--- Data under study Enclosed Below ---

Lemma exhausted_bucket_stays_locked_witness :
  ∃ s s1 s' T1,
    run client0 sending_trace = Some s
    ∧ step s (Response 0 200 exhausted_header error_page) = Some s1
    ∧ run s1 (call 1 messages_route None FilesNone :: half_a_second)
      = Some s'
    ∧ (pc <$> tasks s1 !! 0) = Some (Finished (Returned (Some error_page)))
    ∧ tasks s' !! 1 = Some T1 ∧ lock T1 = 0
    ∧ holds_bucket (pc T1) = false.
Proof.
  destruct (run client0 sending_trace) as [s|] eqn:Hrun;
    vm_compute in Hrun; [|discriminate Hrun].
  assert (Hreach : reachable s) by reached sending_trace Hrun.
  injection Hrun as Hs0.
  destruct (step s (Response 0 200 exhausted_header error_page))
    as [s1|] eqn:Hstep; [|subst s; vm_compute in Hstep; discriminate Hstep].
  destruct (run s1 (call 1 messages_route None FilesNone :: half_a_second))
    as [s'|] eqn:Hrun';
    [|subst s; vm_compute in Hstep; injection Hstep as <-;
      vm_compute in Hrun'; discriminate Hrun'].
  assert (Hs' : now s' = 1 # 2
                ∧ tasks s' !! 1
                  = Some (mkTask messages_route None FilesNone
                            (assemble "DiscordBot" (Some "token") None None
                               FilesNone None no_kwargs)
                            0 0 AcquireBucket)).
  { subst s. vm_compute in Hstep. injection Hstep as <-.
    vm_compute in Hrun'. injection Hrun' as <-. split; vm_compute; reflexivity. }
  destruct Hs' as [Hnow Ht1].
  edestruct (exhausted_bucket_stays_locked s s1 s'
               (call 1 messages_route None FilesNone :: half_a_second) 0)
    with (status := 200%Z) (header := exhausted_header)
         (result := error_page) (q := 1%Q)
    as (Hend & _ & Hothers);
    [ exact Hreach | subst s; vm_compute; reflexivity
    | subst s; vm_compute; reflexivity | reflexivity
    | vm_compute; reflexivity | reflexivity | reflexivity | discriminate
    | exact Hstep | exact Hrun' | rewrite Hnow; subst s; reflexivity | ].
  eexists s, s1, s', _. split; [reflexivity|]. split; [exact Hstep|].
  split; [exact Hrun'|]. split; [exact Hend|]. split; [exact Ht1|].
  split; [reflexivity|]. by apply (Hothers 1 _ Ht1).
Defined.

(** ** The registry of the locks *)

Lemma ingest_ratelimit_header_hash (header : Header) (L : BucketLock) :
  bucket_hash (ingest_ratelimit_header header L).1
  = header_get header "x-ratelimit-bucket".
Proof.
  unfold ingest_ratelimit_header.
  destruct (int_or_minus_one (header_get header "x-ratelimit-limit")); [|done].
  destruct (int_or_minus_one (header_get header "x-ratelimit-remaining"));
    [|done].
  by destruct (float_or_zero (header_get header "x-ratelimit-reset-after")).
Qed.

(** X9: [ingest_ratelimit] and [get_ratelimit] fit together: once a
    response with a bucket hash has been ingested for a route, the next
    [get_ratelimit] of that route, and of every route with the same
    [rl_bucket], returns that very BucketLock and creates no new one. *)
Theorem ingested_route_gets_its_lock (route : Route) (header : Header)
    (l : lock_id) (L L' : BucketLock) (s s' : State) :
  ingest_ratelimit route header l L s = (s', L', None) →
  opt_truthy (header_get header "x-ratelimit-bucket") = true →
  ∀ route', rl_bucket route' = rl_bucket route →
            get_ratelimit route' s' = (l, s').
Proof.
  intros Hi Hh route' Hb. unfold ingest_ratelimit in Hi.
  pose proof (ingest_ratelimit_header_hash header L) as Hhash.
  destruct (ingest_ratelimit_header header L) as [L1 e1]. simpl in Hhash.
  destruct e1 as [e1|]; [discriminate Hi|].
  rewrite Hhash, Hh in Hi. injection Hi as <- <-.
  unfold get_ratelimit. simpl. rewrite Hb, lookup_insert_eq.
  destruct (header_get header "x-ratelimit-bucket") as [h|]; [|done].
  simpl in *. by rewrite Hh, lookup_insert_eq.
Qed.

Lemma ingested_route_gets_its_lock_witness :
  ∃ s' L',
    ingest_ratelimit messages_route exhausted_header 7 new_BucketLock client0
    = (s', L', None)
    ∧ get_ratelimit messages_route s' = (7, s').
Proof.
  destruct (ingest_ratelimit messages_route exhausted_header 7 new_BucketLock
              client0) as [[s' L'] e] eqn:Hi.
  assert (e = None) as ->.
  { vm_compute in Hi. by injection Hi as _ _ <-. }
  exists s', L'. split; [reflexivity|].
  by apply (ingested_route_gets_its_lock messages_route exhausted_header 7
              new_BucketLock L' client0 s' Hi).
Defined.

--- End of Enclosed Data under study ---
--- Data under study Enclosed Below ---

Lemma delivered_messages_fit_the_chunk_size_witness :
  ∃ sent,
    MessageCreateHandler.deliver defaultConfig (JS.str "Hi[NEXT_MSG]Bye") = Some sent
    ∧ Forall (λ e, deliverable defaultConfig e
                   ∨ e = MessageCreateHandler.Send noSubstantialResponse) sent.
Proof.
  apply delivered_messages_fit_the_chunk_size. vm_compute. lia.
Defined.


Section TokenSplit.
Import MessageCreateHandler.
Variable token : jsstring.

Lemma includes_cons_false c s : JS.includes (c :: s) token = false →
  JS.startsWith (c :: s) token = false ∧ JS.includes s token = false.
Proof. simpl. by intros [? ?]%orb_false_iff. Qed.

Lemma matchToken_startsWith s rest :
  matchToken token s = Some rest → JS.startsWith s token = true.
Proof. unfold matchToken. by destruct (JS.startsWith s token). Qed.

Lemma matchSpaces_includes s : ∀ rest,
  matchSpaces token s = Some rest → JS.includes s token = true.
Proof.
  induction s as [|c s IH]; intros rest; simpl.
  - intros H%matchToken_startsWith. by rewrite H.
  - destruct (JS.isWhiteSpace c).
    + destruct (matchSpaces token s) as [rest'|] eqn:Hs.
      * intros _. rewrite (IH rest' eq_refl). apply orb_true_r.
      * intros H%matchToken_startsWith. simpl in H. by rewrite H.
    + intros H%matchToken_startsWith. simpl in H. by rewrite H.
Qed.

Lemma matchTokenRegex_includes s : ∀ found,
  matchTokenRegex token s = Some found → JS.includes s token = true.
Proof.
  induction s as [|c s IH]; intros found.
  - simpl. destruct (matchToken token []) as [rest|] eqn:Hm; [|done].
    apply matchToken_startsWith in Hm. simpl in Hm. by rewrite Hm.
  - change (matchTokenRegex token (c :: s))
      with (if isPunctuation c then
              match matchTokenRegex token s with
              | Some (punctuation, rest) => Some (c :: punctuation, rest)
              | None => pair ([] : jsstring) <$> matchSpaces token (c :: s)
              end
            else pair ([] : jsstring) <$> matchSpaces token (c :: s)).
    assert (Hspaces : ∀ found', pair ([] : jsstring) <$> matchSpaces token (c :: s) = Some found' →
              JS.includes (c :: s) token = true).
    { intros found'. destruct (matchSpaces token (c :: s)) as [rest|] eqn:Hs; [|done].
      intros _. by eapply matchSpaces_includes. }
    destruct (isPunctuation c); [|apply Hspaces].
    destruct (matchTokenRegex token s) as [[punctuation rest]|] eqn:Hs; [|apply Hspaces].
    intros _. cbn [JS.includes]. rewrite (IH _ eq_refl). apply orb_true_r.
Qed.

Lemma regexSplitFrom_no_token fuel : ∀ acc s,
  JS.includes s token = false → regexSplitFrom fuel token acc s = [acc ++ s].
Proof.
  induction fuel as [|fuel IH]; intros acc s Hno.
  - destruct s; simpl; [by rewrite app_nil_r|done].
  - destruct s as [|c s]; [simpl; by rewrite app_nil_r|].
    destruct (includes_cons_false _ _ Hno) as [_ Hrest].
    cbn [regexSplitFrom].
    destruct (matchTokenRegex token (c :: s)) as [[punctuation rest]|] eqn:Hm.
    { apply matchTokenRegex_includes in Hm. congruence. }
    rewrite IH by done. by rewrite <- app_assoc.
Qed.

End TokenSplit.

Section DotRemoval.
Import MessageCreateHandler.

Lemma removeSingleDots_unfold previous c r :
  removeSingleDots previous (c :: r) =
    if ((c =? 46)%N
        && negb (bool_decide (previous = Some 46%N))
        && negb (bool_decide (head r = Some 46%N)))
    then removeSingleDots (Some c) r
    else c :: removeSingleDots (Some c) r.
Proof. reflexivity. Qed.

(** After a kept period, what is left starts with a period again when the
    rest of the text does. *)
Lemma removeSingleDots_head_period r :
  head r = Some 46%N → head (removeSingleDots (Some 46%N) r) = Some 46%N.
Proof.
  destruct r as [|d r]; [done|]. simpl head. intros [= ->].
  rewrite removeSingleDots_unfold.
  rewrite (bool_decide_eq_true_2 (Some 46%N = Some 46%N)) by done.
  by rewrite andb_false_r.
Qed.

--- End of Enclosed Data under study ---
--- Data under study Enclosed Below ---

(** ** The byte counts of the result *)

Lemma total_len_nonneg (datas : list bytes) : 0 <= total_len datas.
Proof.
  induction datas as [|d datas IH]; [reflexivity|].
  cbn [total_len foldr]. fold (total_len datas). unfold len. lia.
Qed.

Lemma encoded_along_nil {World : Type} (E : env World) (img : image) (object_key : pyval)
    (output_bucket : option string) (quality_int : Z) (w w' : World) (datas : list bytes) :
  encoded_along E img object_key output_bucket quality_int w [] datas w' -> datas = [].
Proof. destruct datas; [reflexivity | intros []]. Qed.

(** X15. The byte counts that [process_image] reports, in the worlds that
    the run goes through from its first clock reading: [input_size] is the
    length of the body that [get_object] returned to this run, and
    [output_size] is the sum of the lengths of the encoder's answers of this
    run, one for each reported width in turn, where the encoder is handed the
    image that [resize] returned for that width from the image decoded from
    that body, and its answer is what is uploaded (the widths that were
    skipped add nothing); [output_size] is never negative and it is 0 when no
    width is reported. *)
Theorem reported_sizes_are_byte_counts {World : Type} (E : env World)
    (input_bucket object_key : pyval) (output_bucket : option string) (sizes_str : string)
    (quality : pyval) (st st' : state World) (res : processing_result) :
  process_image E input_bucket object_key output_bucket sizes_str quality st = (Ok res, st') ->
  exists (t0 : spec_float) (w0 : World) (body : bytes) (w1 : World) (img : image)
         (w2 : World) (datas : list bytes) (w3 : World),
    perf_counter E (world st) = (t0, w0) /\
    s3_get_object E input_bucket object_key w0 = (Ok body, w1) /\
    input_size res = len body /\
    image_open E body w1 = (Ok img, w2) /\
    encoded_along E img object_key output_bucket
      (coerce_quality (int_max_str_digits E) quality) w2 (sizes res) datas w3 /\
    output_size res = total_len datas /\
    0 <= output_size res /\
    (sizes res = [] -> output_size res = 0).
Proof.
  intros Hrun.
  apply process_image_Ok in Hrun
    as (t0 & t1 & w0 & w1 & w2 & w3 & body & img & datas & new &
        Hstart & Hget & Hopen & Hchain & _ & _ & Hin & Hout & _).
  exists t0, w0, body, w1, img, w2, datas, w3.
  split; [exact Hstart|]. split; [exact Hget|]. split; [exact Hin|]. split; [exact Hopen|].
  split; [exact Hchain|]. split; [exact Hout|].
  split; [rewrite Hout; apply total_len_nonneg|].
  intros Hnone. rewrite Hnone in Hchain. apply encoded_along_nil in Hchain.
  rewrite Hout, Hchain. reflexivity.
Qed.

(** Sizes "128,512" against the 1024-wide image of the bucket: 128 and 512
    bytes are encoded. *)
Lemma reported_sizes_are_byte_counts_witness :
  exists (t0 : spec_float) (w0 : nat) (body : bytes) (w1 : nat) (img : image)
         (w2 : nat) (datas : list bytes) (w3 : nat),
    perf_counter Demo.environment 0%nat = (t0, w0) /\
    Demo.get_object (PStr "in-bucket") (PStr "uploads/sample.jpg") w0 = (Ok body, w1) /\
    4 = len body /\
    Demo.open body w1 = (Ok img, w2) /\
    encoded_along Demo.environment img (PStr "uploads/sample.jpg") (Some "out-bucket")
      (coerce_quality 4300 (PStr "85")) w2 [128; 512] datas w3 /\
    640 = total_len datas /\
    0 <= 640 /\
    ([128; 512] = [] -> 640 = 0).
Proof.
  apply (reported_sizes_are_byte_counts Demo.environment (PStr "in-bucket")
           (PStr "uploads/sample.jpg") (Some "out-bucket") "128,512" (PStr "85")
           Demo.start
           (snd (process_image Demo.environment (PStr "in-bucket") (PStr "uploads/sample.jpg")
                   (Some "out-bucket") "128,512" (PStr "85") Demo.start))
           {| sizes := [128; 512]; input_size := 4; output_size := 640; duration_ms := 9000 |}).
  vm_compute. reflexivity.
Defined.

--- End of Enclosed Data under study ---

_Exercise aim_:
From the entries above, print the lines beginning at the one with "Lemma matchTokenRegex_includes s" and stopping after the one with "induction fuel as", exactly as written and with nothing else.

_Response_:
Lemma matchTokenRegex_includes s : ∀ found,
  matchTokenRegex token s = Some found → JS.includes s token = true.
Proof.
  induction s as [|c s IH]; intros found.
  - simpl. destruct (matchToken token []) as [rest|] eqn:Hm; [|done].
    apply matchToken_startsWith in Hm. simpl in Hm. by rewrite Hm.
  - change (matchTokenRegex token (c :: s))
      with (if isPunctuation c then
              match matchTokenRegex token s with
              | Some (punctuation, rest) => Some (c :: punctuation, rest)
              | None => pair ([] : jsstring) <$> matchSpaces token (c :: s)
              end
            else pair ([] : jsstring) <$> matchSpaces token (c :: s)).
    assert (Hspaces : ∀ found', pair ([] : jsstring) <$> matchSpaces token (c :: s) = Some found' →
              JS.includes (c :: s) token = true).
    { intros found'. destruct (matchSpaces token (c :: s)) as [rest|] eqn:Hs; [|done].
      intros _. by eapply matchSpaces_includes. }
    destruct (isPunctuation c); [|apply Hspaces].
    destruct (matchTokenRegex token s) as [[punctuation rest]|] eqn:Hs; [|apply Hspaces].
    intros _. cbn [JS.includes]. rewrite (IH _ eq_refl). apply orb_true_r.
Qed.

Lemma regexSplitFrom_no_token fuel : ∀ acc s,
  JS.includes s token = false → regexSplitFrom fuel token acc s = [acc ++ s].
Proof.
  induction fuel as [|fuel IH]; intros acc s Hno.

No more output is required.